Items listed in a dataset:
▬▬▬
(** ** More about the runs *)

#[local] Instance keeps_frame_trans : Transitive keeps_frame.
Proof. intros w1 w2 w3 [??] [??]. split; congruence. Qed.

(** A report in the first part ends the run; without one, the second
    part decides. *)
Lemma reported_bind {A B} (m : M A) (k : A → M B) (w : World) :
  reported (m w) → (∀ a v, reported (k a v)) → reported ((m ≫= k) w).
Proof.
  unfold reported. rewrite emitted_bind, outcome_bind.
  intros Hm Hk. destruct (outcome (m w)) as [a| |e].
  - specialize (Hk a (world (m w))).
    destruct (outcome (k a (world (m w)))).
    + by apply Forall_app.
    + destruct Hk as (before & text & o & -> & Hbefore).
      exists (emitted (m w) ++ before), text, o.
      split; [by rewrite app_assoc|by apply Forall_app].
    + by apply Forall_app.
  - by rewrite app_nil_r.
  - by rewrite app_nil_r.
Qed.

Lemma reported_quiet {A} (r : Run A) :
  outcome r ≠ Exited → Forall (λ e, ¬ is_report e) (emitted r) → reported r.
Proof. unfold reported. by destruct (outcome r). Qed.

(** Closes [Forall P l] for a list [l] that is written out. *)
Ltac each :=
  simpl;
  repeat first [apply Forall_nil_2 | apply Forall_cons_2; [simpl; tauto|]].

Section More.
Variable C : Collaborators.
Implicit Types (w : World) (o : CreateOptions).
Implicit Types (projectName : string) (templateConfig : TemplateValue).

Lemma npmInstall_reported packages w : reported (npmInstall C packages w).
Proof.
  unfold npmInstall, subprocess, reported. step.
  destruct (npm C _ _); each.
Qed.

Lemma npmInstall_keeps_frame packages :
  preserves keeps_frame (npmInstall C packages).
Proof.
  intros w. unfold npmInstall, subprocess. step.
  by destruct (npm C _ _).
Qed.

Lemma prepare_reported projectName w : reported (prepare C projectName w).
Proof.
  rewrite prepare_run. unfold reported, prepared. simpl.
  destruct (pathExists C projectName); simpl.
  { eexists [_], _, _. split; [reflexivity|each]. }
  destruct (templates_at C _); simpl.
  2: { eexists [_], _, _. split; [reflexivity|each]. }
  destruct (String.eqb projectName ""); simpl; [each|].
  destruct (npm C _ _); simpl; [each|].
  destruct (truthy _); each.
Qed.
▬▬▬
Task requirements: The line containing "Lemma npmInstall_keeps_frame packages" marks where to begin; the last line of the records marks where to stop. Copy both and all between, exactly.

Response area:
Lemma npmInstall_keeps_frame packages :
  preserves keeps_frame (npmInstall C packages).
Proof.
  intros w. unfold npmInstall, subprocess. step.
  by destruct (npm C _ _).
Qed.

Lemma prepare_reported projectName w : reported (prepare C projectName w).
Proof.
  rewrite prepare_run. unfold reported, prepared. simpl.
  destruct (pathExists C projectName); simpl.
  { eexists [_], _, _. split; [reflexivity|each]. }
  destruct (templates_at C _); simpl.
  2: { eexists [_], _, _. split; [reflexivity|each]. }
  destruct (String.eqb projectName ""); simpl; [each|].
  destruct (npm C _ _); simpl; [each|].
  destruct (truthy _); each.
Qed.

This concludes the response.